Fixer - Gene Doucette

The Book
Release Date: 21 March 2013

NEW from the best-selling author of Immortal and Hellenic Immortal: it's Fixer!

What would you do if you could see into the future?

As a child, he dreamed of being a superhero. Most people never get to realize their childhood dreams, but Corrigan Bain has come close. He is a fixer. His job is to prevent accidents—to see the future and “fix” things before people get hurt. But the ability to see into the future, however limited, isn’t always so simple. Sometimes not everyone can be saved.

“Don’t let them know you can see them.”

Graduate students from a local university are dying, and former lover and FBI agent Maggie Trent is the only person who believes their deaths aren’t as accidental as they appear. But the truth can only be found in something from Corrigan Bain’s past, and he’s not interested in sharing that past, not even with Maggie.

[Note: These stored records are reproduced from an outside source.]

Lemma group_k_fold_holds_out_each_group_once_witness :
  getitem toy_frame "group" = Ok [10; 20; 10; 30; 20]%Z
  ∧ (2 ≤ n_splits toy_splitter
     ≤ Z.of_nat (length (unique [10; 20; 10; 30; 20]%Z)))%Z
  ∧ ∃ folds,
      group_k_fold reverse_shuffle toy_splitter toy_frame "group" = Ok folds
      ∧ Forall (λ '(train, valid), ∃ mask : list bool,
                  length mask = len toy_frame
                  ∧ valid = getitem_mask toy_frame mask
                  ∧ train = getitem_mask toy_frame (map negb mask)
                  ∧ len train + len valid = len toy_frame) folds.
Proof.
  split; [done|]. split; [done|].
  destruct (group_k_fold_holds_out_each_group_once reverse_shuffle
              reverse_shuffle_permutation toy_splitter toy_frame "group"
              [10; 20; 10; 30; 20]%Z)
    as (folds & Hrun & Hfolds & _); [done..|].
  by exists folds.
Defined.

Lemma get_submit_data_keeps_shape_witness :
  estimate toy_model toy_frame (outside toy_world) = ((), Ok toy_predictions)
  ∧ well_formed toy_predictions
  ∧ ∃ sub,
      (get_submit_data (toy_submitter false) toy_frame toy_world).2 = Ok sub
      ∧ well_formed sub ∧ len sub = 2.
Proof.
  assert (well_formed toy_predictions) as Hwf by (by repeat constructor).
  split; [done|]. split; [done|].
  destruct (get_submit_data_keeps_shape (toy_submitter false) toy_frame
              toy_world () toy_predictions eq_refl Hwf)
    as (sub & Hrun & Hwf' & Hlen & _).
  by exists sub.
Defined.



Lemma make_submission_submits_only_for_real_witness :
  ∃ t,
    trace (make_submission toy_libraries (toy_submitter false) ∅ false true
             true false toy_world).1
    = trace toy_world ++ t
    ∧ Forall (λ ev, is_submission_event ev = false) t.
Proof.
  apply (make_submission_submits_only_for_real toy_libraries
           (toy_submitter false) ∅ false true true false).
  by left.
Defined.

Lemma make_submission_needs_validate_submit_data_witness :
  ∃ e, (make_submission toy_libraries unvalidated_submitter ∅ false true
          false false toy_world).2
       = Raise e.
Proof.
  by apply (make_submission_needs_validate_submit_data toy_libraries
              unvalidated_submitter ∅ false true false false eq_refl).
Defined.
Lemma short_identity_of_object_and_placeholder_witness :
  let s := Installation.series 11 4 "x" in
  let ph := mkPlaceHolderObject 12 4 Installation.Series
              (BObj Installation.memory_backend) in
  @Saveable_short_identity Installation.collaborators 1 s Installation.w0
  = (Ok (Id_pair (BObj Installation.memory_backend) 4, s), Installation.w0)
  ∧ @PlaceHolderObject_short_identity Installation.collaborators ph
      Installation.w0
    = (Ok (Id_pair (BObj Installation.memory_backend) 4), Installation.w0).
Proof.
  intros s ph.
  exact (@short_identity_of_object_and_placeholder
           Installation.collaborators 0 s ph 4 Installation.w0
           eq_refl ltac:(discriminate) eq_refl eq_refl eq_refl).
Defined.

(** X16.  The short identity of a placeholder is enough to make the
    placeholder again: filling the empty list with it, for the class of
    the placeholder, gives one placeholder with the same id and class,
    whose backend is the same object as the first one's. *)
Theorem fill_object_list_from_short_identity `{Collab : Collaborators}
    (depth : nat) (ph : PlaceHolderObject) (w : World) :
  real_backend (ph_backend ph) →
  ∃ short ph',
    PlaceHolderObject_short_identity ph w = (Ok short, w)
    ∧ fill_object_list (S depth) (Some []) (Some [short]) (Some (ph_cls ph)) w
      = (Ok [inr ph'], allocated w)
    ∧ ph_id ph' = ph_id ph ∧ ph_cls ph' = ph_cls ph
    ∧ is_same (ph_backend ph') (ph_backend ph) = true.
Proof.
  intros Hreal.
  unfold PlaceHolderObject_short_identity, get_DB.
  unfold mbind at 1, M_bind at 1.
  destruct (is_same (ph_backend ph) (backend (DB w))) eqn:Hs.
  - eexists _, _. split; [reflexivity|].
    rewrite fill_object_list_unfold by constructor.
    rewrite fill_loop_step
      by (intros _; exact (is_same_real_backend _ _ Hs Hreal)).
    cbn [map int_in existsb identity_id identity_backend fill_loop app].
    split; [reflexivity|]. cbn [ph_id ph_cls ph_backend].
    split; [reflexivity|]. split; [reflexivity|].
    now rewrite is_same_sym.
  - eexists _, _. split; [reflexivity|].
    assert (py_or (ph_backend ph) (backend (DB w)) = ph_backend ph) as E
      by (unfold py_or; now rewrite (proj1 Hreal)).
    rewrite fill_object_list_unfold by constructor.
    rewrite fill_loop_step
      by (intros _; cbn [identity_backend]; now rewrite E).
    cbn [map int_in existsb identity_id identity_backend fill_loop app].
    rewrite E.
    split; [reflexivity|]. cbn [ph_id ph_cls ph_backend].
    split; [reflexivity|]. split; [reflexivity|].
    apply is_same_refl_truthy, Hreal.
Qed.
Lemma green_red_failure_twice_witness :
  __init__ detailed = Ok (logger_at 5) /\
  exists once twice,
    green_red (logger_at 5) (lit "missing element X") false = Ok once /\
    green_red (logger_at 5) once false = Ok twice /\
    strip_ansi once =
      strip_ansi (insert_before (lit " ") indent_marker
                    (lit "missing element X")) /\
    strip_ansi twice =
      strip_ansi (insert_before (lit "  ") indent_marker
                    (lit "missing element X")) /\
    (contains indent_marker (lit "missing element X") = false ->
     strip_ansi twice = strip_ansi once) /\
    (contains indent_marker (lit "missing element X") = true ->
     strip_ansi twice <> strip_ansi once).
Proof.
  split; [reflexivity|].
  apply (green_red_failure_twice detailed (logger_at 5)
           (lit "missing element X")); reflexivity.
Defined.

(** C8, as stated, fails on a wrapped text: the second pass leaves a second
    space in front of the indent. *)
Lemma green_red_failure_twice_not_idempotent :
  __init__ minimal = Ok (logger_at 10) /\
  exists once twice,
    green_red (logger_at 10) (lit "a" ++ indent_marker ++ lit "b") false =
      Ok once /\
    green_red (logger_at 10) once false = Ok twice /\
    strip_ansi once = lit "a " ++ indent_marker ++ lit "b" /\
    strip_ansi twice = lit "a  " ++ indent_marker ++ lit "b" /\
    strip_ansi twice <> strip_ansi once.
Proof.
  split; [reflexivity|].
  eexists; eexists.
  split; [reflexivity|]. split; [reflexivity|].
  split; [reflexivity|]. split; [reflexivity|].
  discriminate.
Qed.

(** C10: for a text that holds the indent, the colourer colours the segments
    between the indents one by one and joins them with an uncoloured space
    and the indent; read without colour codes the result is the text with
    one space in front of every indent, which is not the text. *)
Theorem green_red_failure_adds_space
    (nm : pystr) (self : CustomLogger) (s : pystr) :
  __init__ nm = Ok self -> contains indent_marker s = true ->
  exists out,
    green_red self s false = Ok out /\
    out = str_join (click_style (lit " ") (Some reset) None ++ indent_marker)
            (map (fun p => click_style p (Some red) None)
                 (split_from 0 indent_marker s)) /\
    strip_ansi out = strip_ansi (space_before_markers s) /\
    strip_ansi out <> strip_ansi s /\
    (length (space_before_markers s) > length s)%nat /\
    (plain s -> strip_ansi out = space_before_markers s /\ strip_ansi out <> s).
Proof.
  intros Hi Hs; rewrite (init_shape nm self Hi).
  eexists; split; [apply green_red_false_multi; exact Hs|].
  split; [reflexivity|].
  assert (E : strip_ansi
                (str_join space_joiner
                   (map (fun p => click_style p (Some red) None)
                        (split_from 0 indent_marker s))) =
              strip_ansi (space_before_markers s)).
  { unfold space_before_markers.
    rewrite strip_ansi_join_styled, strip_ansi_insert_before by auto.
    reflexivity. }
  assert (L : (length s < length (space_before_markers s))%nat).
  { apply insert_before_longer; [discriminate | discriminate | exact Hs]. }
  split; [exact E|]. split; [|split; [lia|]].
  - rewrite E; unfold space_before_markers.
    rewrite <- (insert_before_nil indent_marker s) at 2.
    apply strip_insert_before_longer; auto.
  - intros Hp; rewrite E.
    rewrite (strip_ansi_plain (space_before_markers s)).
    + split; [reflexivity|]. intros H; rewrite H in L; lia.
    + apply insert_before_plain; [|exact Hp].
      intros c [<-|[]]; discriminate.
Qed.

Lemma green_red_failure_adds_space_witness :
  __init__ minimal = Ok (logger_at 10) /\
  contains indent_marker (lit "a" ++ indent_marker ++ lit "b") = true /\
  exists out,
    green_red (logger_at 10) (lit "a" ++ indent_marker ++ lit "b") false =
      Ok out /\
    strip_ansi out = lit "a " ++ indent_marker ++ lit "b".
Proof.
  split; [reflexivity|]. split; [reflexivity|].
  destruct (green_red_failure_adds_space minimal (logger_at 10)
              (lit "a" ++ indent_marker ++ lit "b") eq_refl eq_refl)
    as (out & H1 & _ & _ & _ & _ & H2).
  exists out; split; [exact H1|].
  apply H2; intros c Hc; simpl in Hc.
  repeat (destruct Hc as [Hc|Hc]; [subst c; discriminate|]).
  contradiction.
Defined.

(** ** C9: level names that are not in the table *)

(** C9, as the code has it: a name that is not in the table makes the
    constructor raise the lookup error, so that no logger exists to render
    with; on a logger that was built, [filter_logs] never raises a lookup
    error and [green_red] and [checkmark] return; [header], [info] and
    [filter_append] look their own level name up at each call, return for
    the three names of the table and raise the lookup error for any other
    name. *)
Theorem unknown_level_raises_key_error
    (wrap : pystr -> Z -> list pystr) (title : pystr -> pystr)
    (nm : pystr) (self : CustomLogger) (bad : pystr) :
  __init__ nm = Ok self ->
  bad <> minimal -> bad <> detailed -> bad <> verbose ->
  __init__ bad = Raise (KeyError bad) /\
  (forall content k, filter_logs wrap self content <> Raise (KeyError k)) /\
  (forall s st, exists r, green_red self s st = Ok r) /\
  (forall st, exists r, checkmark self st = Ok r) /\
  (forall out s indent (hs : list pystr) hay,
     header title self out s bad = Raise (KeyError bad) /\
     info self out s bad indent = Raise (KeyError bad) /\
     filter_append self hs hay bad = Raise (KeyError bad)) /\
  (forall lvl out s indent (hs : list pystr) hay,
     lvl = minimal \/ lvl = detailed \/ lvl = verbose ->
     (exists o, header title self out s lvl = Ok o) /\
     (exists o, info self out s lvl indent = Ok o) /\
     (exists o, filter_append self hs hay lvl = Ok o)).
Proof.
  intros Hi B1 B2 B3; rewrite (init_shape nm self Hi).
  pose proof (thresholds_unknown bad B1 B2 B3) as Hbad.
  split; [unfold __init__; rewrite Hbad; reflexivity|].
  split; [intros content k H; apply filter_logs_raise in H; discriminate|].
  split; [intros s st; apply green_red_returns|].
  split; [intros [|]; apply green_red_returns|].
  split.
  - intros out s indent hs hay.
    unfold header, info, _print, filter_append, logger_at; cbn [_eq].
    rewrite Hbad; auto.
  - intros lvl out s indent hs hay Hl.
    assert (Hv : exists v, dict_get thresholds lvl = Ok v).
    { destruct Hl as [ -> | [ -> | -> ] ]; eexists; reflexivity. }
    destruct Hv as [v Hv].
    unfold header, info, _print, filter_append, logger_at; cbn [_eq].
    rewrite Hv; cbn [bind].
    destruct (v >=? _); repeat split; eexists; reflexivity.
Qed.

Lemma unknown_level_raises_key_error_witness :
  __init__ minimal = Ok (logger_at 10) /\
  lit "debug" <> minimal /\ lit "debug" <> detailed /\
  lit "debug" <> verbose /\
  __init__ (lit "debug") = Raise (KeyError (lit "debug")) /\
  filter_append (logger_at 10) [lit "File"] (lit "row") (lit "debug") =
    Raise (KeyError (lit "debug")).
Proof.
  split; [reflexivity|].
  split; [discriminate|]. split; [discriminate|]. split; [discriminate|].
  destruct (unknown_level_raises_key_error wrap_word title_ascii minimal
              (logger_at 10) (lit "debug") eq_refl
              ltac:(discriminate) ltac:(discriminate) ltac:(discriminate))
    as (H1 & _ & _ & _ & H2 & _).
  split; [exact H1|].
  apply (H2 [] [] 0 [lit "File"] (lit "row")).
Defined.

(** C9, as stated, fails: on a logger that was built, a call of
    [filter_append], [info] or [header] with a level name that is not in
    the table raises at run time. *)
Lemma rendering_raises_on_unknown_level :
  __init__ minimal = Ok (logger_at 10) /\
  filter_append (logger_at 10) [lit "File"] (lit "row") (lit "debug") =
    Raise (KeyError (lit "debug")) /\
  info (logger_at 10) [] (lit "Found 1 resource(s)") (lit "debug") 0 =
    Raise (KeyError (lit "debug")) /\
  header title_ascii (logger_at 10) [] (lit "Report") (lit "debug") =
    Raise (KeyError (lit "debug")).
Proof. repeat split. Qed.

(** ** C4: the text of an entry with details *)





















(** * Further properties of the renderer *)

(** ** The entry filter: order, count and errors *)


(** X1.  When [filter_logs] returns, its lines are the texts of the entries
    that pass the guard (failing, or any entry when the threshold of the
    logger is at most 0), one line per such entry and in the order of the
    input; every line starts with the name of its entry, a colon and a
    space; the output is never longer than the input. *)
Theorem filter_logs_keeps_order
    (wrap : pystr -> Z -> list pystr) (self : CustomLogger)
    (content : list Log) (out : list pystr) :
  filter_logs wrap self content = Ok out ->
  Forall2 (fun log r =>
             entry_text wrap self log = Ok r /\
             exists body, r = name log ++ lit ": " ++ body)
    (filter (selected self) content) out /\
  (length out <= length content)%nat.
Proof.
  intros H; apply filter_logs_forall2 in H.
  split.
  - eapply Forall2_impl; [|exact H].
    intros log r Hr; split; [exact Hr | eapply entry_text_prefix; exact Hr].
  - apply Forall2_length in H; rewrite <- H; apply filter_length_le.
Qed.

Lemma filter_logs_keeps_order_witness :
  filter_logs wrap_word (logger_at 5) [entry_pass; entry_fail] =
    Ok [lit "schema: " ++
        click_style (lit "missing element X") (Some red) None] /\
  (length [lit "schema: " ++
           click_style (lit "missing element X") (Some red) None]
   <= length [entry_pass; entry_fail])%nat.
Proof.
  split; [reflexivity|].
  apply (filter_logs_keeps_order wrap_word (logger_at 5)
           [entry_pass; entry_fail]); reflexivity.
Defined.

(** X2.  On a logger built by the constructor, [filter_logs] returns exactly
    when every failing entry of the input has a details text; otherwise the
    exception it raises is the [AttributeError] of [textwrap.wrap]. *)
Theorem filter_logs_returns_iff
    (wrap : pystr -> Z -> list pystr) (nm : pystr) (self : CustomLogger)
    (content : list Log) :
  __init__ nm = Ok self ->
  ((exists out, filter_logs wrap self content = Ok out) <->
   Forall (fun log => status log = false -> details log <> None) content) /\
  (forall e, filter_logs wrap self content = Raise e -> e = AttributeError).
Proof.
  intros Hi; rewrite (init_shape nm self Hi); split.
  - apply filter_logs_returns_iff_at.
  - intros e; apply filter_logs_raise.
Qed.

Lemma filter_logs_returns_iff_witness :
  __init__ verbose = Ok (logger_at 0) /\
  ((exists out,
      filter_logs wrap_word (logger_at 0) [entry_pass; entry_fail] = Ok out)
   <->
   Forall (fun log => status log = false -> details log <> None)
     [entry_pass; entry_fail]) /\
  (forall e,
     filter_logs wrap_word (logger_at 0) [entry_pass; entry_fail] = Raise e ->
     e = AttributeError).
Proof.
  split; [reflexivity|].
  apply (filter_logs_returns_iff wrap_word verbose (logger_at 0)
           [entry_pass; entry_fail]); reflexivity.
Defined.

Lemma entry_text_failure_level
    (wrap : pystr -> Z -> list pystr) (l l' : Z) (log : Log) :
  status log = false ->
  entry_text wrap (logger_at l) log = entry_text wrap (logger_at l') log.
Proof. intros Hs; unfold entry_text; rewrite Hs; reflexivity. Qed.
(** Lines 27-29: the three metadata assignments. *)
Definition add_metadata (coreml_model : mlmodel) : mlmodel :=
  let coreml_model :=
    set_short_description "Simple linear regression: y = 2*x + 1" coreml_model in
  let coreml_model := set_author "CoreML Experiment" coreml_model in
  set_version "1.0" coreml_model.

(** Lines 33-36: the closing messages. *)
Definition report : Script unit :=
  print "✅ Created simple_model.mlmodel";;
  print "   Formula: y = 2*x + 1";;
  print "   Input: 'input' (double)";;
  print "   Output: 'output' (double)".

(** The module-level names when the script ends. *)
Record globals := {
  g_X : list (list Q);
  g_y : list Q;
  g_model : LinearRegression.t;
  g_coreml_model : mlmodel
}.

(** The script, top to bottom. *)
Definition main : Script globals :=
  let X := X in
  let y := y in
  let model := LinearRegression.new in
  '(model, X) ← call (LinearRegression.fit model X y);
  coreml_model ← call (converters_sklearn.convert
                         model [("input", "double")] ["output"]);
  let coreml_model := add_metadata coreml_model in
  save coreml_model "simple_model.mlmodel";;
  report;;
  mret {| g_X := X; g_y := y; g_model := model;
          g_coreml_model := coreml_model |}.

End create_simple_model.

(** ** create_simple_model_manual.py: the manual-builder generator *)

Module create_simple_model_manual.

(** Lines 13-29: the builder, with its one layer. *)
Definition builder : neural_network_builder :=
  let builder :=
    NeuralNetworkBuilder [("input", datatypes.Array 1)]
                         [("output", datatypes.Array 1)] in
  add_inner_product builder "linear"
    [[2]]%Q        (* W = np.array([[2.0]]) *)
    [1]%Q          (* b = np.array([1.0]) *)
    1 1 true "input" "output".

(** Lines 36-38: the three metadata assignments. *)
Definition add_metadata (model : mlmodel) : mlmodel :=
  let model :=
    set_short_description "Simple linear function: y = 2*x + 1" model in
  let model := set_author "CoreML Experiment" model in
  set_version "1.0" model.

(** Lines 42-46: the closing messages.  The first line starts with the
    bytes the source file has there (C3 A2 C5 93 E2 80 A6), which are
    not those of the check mark of the other script (E2 9C 85). *)
Definition report : Script unit :=
  print "âœ… Created simple_model.mlmodel";;
  print "   Formula: y = 2*x + 1";;
  print "   Input: 'input' (array of size 1)";;
  print "   Output: 'output' (array of size 1)";;
  print "   Test: input [3.0] should output [7.0]".

Record globals := {
  g_builder : neural_network_builder;
  g_model_spec : Model;
  g_model : mlmodel
}.

(** The script, top to bottom. *)
Definition main : Script globals :=
  let builder := builder in
  let model_spec := spec builder in
  let model := MLModel model_spec in
  let model := add_metadata model in
  save model "simple_model.mlmodel";;
  report;;
  mret {| g_builder := builder; g_model_spec := model_spec;
          g_model := model |}.

End create_simple_model_manual.

Definition empty_world : World :=
  {| fs := ∅; events := []; argv := []; environ := ∅ |}.

(** ** Observations on a run *)

(** The model a script leaves under the file name both scripts use. *)
Definition saved_model {A} (script : Script A) (w : World) : option mlmodel :=
  fs (snd (script w)) !! "simple_model.mlmodel".

(** [model.predict({"input": xs})["output"]] for a model with an array
    input and an array output. *)
Definition predict_array (m : mlmodel) (xs : list Q) : option (list Q) :=
  out ← predict m {[ "input" := MultiArrayValue xs ]};
  match out !! "output" with
  | Some (MultiArrayValue ys) => Some ys
  | _ => None
  end.

(** Two numbers agree within a tolerance. *)
Definition within (tol a b : Q) : Prop := (Qabs (a - b) <= tol)%Q.

(** Whether [needle] occurs in [s]. *)
Fixpoint contains (needle s : string) : bool :=
  String.prefix needle s
  || match s with
     | EmptyString => false
     | String _ rest => contains needle rest
     end.

(** What a run adds to the world: the file written and the lines
    printed after it. *)
Definition after_run (w : World) (path : string) (m : mlmodel)
    (lines : list string) : World :=
  {| fs := <[path := m]> (fs w);
     events := events w ++ Saved path m :: map Printed lines;
     argv := argv w;
     environ := environ w |}.

(** Whether the printed lines are the closing message: they confirm the
    file, restate the formula and describe the input and the output. *)
Definition success_message (lines : list string) : bool :=
  existsb (contains "Created simple_model.mlmodel") lines
  && existsb (contains "Formula: y = 2*x + 1") lines
  && existsb (contains "Input: 'input'") lines
  && existsb (contains "Output: 'output'") lines.

(** ** The scripts over any behaviour of the library *)

(** [create_simple_model.py] with the three library calls it makes as
    parameters: the same statements in the same order, for whatever
    [model.fit], [ct.converters.sklearn.convert] and [coreml_model.save]
    do.  The fit and the conversion return or raise; the save is a step
    on the world. *)
Definition trainer_main_with
    (fit : LinearRegression.t -> list (list Q) -> list Q ->
           result (LinearRegression.t * list (list Q)))
    (convert : LinearRegression.t -> list (string * string) -> list string ->
               result mlmodel)
    (save : mlmodel -> string -> Script unit)
  : Script create_simple_model.globals :=
  let X := create_simple_model.X in
  let y := create_simple_model.y in
  let model := LinearRegression.new in
  '(model, X) ← call (fit model X y);
  coreml_model ← call (convert model [("input", "double")] ["output"]);
  let coreml_model := create_simple_model.add_metadata coreml_model in
  save coreml_model "simple_model.mlmodel";;
  create_simple_model.report;;
  mret {| create_simple_model.g_X := X;
          create_simple_model.g_y := y;
          create_simple_model.g_model := model;
          create_simple_model.g_coreml_model := coreml_model |}.

(** [create_simple_model_manual.py] with the save as a parameter. *)
Definition manual_main_with (save : mlmodel -> string -> Script unit)
  : Script create_simple_model_manual.globals :=
  let builder := create_simple_model_manual.builder in
  let model_spec := spec builder in
  let model := MLModel model_spec in
  let model := create_simple_model_manual.add_metadata model in
  save model "simple_model.mlmodel";;
  create_simple_model_manual.report;;
  mret {| create_simple_model_manual.g_builder := builder;
          create_simple_model_manual.g_model_spec := model_spec;
          create_simple_model_manual.g_model := model |}.

(** The world after the lines are printed, one after the other. *)
Definition printed (w : World) (lines : list string) : World :=
  {| fs := fs w;
     events := events w ++ map Printed lines;
     argv := argv w;
     environ := environ w |}.

(** A save that refuses to replace a file, as a file opened for
    exclusive creation would; the scripts do not save this way. *)
Definition save_exclusive (m : mlmodel) (path : string) : Script unit :=
  fun w =>
    match fs w !! path with
    | Some _ => (Raise (ValueError "File exists"), w)
    | None => save m path w
    end.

To stop the deaths, Corrigan will have to face up to some old horrors, confront the possibility that he may be going mad, and find a way to stop a killer no one can see.

Corrigan Bain is going insane . . . or is he?

Because there’s something in the future that doesn’t want to be seen. It isn’t human. It’s got a taste for mayhem. And it is very, very angry.

My Opinion  1 STAR
**Provided by Netgalley and The Writer's Coffee Shop Publishing House for an honest review**

Unfortunately I found that I was unable to finish this book. It is safe to say that at 50% through, I knew this book was not for me and I had to stop reading. I struggled to read most of what I had and have only stopped reading one other book before. :(

First this book jumps time frames from now to 5 years ago, eight years ago, thirty eight years ago. It also has multiple POV. Any more than three to me is wasted and a lot of their POV's just seemed like space filler to me.

With the jumping around in time, I found myself confused as I couldn't grasp what had happened when, though I could understand the present day. It was just too all over the place.

Not a book I would recommend personally.